## Aim of the exercise
All lines before the one containing "Scenario.shouted_llama BETA_VERSION []).", plus that line itself, are to be printed exactly as they appear below.

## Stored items
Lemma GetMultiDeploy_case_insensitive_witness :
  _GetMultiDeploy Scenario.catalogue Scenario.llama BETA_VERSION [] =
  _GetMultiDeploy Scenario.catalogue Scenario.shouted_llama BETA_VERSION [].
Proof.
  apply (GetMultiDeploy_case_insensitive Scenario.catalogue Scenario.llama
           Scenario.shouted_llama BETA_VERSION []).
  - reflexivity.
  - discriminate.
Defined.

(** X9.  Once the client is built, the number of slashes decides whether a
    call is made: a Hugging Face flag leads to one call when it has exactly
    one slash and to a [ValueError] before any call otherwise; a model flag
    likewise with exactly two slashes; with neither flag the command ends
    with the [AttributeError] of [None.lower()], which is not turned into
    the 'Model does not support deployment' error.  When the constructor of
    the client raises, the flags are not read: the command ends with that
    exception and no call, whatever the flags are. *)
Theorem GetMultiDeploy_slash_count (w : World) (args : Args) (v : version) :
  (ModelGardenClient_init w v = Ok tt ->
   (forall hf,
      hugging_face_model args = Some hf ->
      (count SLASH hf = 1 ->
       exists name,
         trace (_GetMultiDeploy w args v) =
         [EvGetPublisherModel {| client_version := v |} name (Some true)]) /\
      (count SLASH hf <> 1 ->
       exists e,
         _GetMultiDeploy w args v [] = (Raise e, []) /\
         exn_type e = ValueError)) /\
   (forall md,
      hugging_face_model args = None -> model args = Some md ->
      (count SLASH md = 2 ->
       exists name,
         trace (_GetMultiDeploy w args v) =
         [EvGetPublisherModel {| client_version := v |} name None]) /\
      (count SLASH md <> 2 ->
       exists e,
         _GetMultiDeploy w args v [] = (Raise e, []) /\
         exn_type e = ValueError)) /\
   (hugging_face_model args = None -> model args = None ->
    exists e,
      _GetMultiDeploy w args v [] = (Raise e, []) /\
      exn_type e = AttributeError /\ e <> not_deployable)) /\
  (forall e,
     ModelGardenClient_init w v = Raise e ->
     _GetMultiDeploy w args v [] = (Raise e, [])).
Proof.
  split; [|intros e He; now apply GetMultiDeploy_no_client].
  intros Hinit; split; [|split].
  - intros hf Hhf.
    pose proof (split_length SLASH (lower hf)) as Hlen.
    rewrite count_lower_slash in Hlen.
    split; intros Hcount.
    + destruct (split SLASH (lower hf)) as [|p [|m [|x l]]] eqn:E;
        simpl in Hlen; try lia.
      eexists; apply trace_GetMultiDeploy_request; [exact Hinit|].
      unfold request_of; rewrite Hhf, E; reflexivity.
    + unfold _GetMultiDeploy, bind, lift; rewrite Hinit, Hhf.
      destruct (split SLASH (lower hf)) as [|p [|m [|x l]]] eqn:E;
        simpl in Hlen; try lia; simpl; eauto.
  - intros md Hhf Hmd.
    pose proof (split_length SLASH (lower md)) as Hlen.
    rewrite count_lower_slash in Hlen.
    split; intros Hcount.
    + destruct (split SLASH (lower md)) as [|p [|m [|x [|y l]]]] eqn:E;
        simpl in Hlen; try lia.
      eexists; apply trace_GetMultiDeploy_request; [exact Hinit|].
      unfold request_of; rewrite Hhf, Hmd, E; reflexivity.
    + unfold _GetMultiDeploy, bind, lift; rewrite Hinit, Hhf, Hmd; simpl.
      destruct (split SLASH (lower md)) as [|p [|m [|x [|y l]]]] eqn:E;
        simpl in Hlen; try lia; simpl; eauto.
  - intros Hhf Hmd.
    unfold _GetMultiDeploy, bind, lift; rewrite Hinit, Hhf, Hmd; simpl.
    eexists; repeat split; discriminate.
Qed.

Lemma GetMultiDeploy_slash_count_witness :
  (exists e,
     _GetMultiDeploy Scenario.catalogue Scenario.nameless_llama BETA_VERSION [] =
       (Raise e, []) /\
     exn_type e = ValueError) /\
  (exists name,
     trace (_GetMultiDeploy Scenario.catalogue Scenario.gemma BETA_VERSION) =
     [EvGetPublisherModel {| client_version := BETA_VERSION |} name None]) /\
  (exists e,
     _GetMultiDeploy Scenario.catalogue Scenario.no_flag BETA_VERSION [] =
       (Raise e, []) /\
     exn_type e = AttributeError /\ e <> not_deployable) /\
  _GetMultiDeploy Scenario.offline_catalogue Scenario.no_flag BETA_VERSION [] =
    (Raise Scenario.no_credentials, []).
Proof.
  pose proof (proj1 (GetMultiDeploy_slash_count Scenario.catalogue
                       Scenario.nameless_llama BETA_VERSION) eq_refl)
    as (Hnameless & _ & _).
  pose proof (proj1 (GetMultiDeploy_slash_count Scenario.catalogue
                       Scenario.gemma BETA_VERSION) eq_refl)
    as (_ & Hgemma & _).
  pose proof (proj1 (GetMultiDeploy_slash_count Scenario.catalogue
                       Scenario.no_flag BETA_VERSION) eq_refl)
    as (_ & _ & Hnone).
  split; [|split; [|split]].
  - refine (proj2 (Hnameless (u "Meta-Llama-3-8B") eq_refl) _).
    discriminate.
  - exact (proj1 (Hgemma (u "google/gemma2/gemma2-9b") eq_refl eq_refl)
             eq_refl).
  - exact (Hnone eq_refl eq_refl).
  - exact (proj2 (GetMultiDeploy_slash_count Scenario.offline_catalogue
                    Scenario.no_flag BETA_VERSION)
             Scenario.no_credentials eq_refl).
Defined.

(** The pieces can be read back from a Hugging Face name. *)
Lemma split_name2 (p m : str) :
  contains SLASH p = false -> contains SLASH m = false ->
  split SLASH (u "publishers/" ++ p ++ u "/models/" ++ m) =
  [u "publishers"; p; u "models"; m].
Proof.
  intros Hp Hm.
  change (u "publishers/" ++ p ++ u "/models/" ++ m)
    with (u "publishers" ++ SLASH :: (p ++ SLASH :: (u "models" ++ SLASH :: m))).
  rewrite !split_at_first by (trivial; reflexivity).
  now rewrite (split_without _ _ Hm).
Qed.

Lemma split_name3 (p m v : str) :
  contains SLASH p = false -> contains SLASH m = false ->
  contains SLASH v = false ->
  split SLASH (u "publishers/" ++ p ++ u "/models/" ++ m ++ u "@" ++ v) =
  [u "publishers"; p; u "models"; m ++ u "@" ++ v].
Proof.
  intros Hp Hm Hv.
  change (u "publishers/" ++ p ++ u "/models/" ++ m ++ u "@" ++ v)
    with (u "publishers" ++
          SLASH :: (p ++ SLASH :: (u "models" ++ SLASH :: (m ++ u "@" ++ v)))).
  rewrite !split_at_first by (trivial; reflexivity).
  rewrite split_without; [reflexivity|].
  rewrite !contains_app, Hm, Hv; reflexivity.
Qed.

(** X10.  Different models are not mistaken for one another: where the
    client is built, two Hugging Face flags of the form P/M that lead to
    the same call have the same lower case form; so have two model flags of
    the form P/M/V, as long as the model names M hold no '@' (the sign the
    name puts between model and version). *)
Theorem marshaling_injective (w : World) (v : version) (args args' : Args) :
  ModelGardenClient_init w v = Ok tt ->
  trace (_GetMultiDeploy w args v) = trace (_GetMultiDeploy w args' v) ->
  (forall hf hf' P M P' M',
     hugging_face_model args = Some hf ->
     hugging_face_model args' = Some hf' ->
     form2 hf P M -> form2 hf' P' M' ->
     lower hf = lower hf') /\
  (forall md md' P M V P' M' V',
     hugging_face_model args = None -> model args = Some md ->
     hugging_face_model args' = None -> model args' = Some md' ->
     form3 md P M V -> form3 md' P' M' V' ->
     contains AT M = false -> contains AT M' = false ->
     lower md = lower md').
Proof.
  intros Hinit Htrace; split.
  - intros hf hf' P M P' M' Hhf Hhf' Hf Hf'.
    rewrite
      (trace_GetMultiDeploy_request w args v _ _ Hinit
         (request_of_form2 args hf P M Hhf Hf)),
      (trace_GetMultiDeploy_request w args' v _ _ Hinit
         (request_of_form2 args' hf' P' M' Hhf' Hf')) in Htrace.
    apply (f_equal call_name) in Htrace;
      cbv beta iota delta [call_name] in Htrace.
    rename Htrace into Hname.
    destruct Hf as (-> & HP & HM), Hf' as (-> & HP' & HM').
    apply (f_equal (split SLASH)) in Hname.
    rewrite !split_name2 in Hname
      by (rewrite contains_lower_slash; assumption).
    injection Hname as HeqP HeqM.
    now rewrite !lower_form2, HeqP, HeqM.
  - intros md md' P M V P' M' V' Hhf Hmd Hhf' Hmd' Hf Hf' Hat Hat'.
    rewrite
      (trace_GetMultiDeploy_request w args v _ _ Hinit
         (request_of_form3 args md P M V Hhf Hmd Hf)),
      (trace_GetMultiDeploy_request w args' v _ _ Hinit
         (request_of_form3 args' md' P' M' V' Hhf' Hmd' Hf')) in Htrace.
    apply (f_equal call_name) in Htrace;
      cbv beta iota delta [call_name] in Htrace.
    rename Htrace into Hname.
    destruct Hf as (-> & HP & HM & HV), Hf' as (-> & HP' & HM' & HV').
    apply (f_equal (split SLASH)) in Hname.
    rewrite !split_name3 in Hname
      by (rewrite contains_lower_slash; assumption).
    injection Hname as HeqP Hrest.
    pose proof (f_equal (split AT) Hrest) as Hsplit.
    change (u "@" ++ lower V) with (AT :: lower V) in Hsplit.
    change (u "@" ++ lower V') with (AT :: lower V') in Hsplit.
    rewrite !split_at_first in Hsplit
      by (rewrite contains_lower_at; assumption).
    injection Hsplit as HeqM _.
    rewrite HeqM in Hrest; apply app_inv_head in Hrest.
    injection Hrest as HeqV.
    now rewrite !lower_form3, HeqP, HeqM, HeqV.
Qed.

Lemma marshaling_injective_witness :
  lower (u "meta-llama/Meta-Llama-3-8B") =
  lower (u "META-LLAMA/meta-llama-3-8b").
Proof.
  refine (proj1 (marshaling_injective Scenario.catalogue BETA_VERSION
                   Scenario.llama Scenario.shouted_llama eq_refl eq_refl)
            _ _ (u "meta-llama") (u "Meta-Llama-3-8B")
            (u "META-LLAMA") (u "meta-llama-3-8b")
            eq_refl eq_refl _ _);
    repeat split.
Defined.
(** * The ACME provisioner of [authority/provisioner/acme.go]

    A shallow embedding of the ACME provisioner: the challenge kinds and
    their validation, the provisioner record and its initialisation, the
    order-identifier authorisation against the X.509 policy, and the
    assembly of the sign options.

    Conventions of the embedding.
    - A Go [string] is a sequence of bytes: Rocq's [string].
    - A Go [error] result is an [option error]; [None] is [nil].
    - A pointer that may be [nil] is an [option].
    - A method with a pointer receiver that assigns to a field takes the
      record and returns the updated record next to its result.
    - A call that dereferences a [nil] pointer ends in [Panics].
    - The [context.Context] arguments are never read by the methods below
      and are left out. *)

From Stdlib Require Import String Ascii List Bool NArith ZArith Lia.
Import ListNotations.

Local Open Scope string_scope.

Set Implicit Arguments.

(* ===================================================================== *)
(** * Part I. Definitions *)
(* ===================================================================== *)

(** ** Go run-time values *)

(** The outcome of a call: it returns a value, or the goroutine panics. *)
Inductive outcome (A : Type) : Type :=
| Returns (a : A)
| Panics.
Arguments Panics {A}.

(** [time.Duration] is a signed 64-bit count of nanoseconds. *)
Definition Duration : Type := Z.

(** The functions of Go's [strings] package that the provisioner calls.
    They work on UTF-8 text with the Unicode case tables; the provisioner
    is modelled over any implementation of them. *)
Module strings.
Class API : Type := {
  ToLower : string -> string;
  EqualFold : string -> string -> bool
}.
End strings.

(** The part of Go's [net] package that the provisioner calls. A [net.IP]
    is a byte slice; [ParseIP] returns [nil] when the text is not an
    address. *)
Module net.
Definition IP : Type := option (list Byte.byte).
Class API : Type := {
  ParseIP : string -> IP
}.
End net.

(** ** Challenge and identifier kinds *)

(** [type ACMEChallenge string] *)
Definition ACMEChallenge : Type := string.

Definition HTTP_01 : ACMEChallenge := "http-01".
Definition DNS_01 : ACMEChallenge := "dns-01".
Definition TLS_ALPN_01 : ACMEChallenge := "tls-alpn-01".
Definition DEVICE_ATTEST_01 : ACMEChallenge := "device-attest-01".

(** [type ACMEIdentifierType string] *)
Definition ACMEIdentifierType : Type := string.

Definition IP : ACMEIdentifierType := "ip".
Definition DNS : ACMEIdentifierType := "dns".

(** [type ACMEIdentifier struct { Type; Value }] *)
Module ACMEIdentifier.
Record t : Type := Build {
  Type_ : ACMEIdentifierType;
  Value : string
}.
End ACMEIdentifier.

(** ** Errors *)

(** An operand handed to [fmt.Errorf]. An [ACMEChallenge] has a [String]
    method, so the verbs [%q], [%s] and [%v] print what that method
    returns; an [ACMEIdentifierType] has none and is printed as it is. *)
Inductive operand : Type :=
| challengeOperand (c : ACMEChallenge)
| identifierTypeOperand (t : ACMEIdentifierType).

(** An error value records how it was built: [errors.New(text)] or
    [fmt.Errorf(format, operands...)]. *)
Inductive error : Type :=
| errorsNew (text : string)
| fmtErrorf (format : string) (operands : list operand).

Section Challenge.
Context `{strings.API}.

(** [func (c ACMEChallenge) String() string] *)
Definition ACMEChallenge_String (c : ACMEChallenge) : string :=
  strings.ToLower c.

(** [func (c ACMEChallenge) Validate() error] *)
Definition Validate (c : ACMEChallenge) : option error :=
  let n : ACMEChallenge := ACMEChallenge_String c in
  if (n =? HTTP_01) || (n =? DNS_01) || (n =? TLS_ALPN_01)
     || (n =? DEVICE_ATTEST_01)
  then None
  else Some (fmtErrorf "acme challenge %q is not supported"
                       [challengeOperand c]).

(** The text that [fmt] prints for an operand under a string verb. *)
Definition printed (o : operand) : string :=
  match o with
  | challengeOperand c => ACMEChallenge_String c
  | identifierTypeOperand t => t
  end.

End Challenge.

## Answer section
Lemma GetMultiDeploy_case_insensitive_witness :
  _GetMultiDeploy Scenario.catalogue Scenario.llama BETA_VERSION [] =
  _GetMultiDeploy Scenario.catalogue Scenario.shouted_llama BETA_VERSION [].
Proof.
  apply (GetMultiDeploy_case_insensitive Scenario.catalogue Scenario.llama
           Scenario.shouted_llama BETA_VERSION []).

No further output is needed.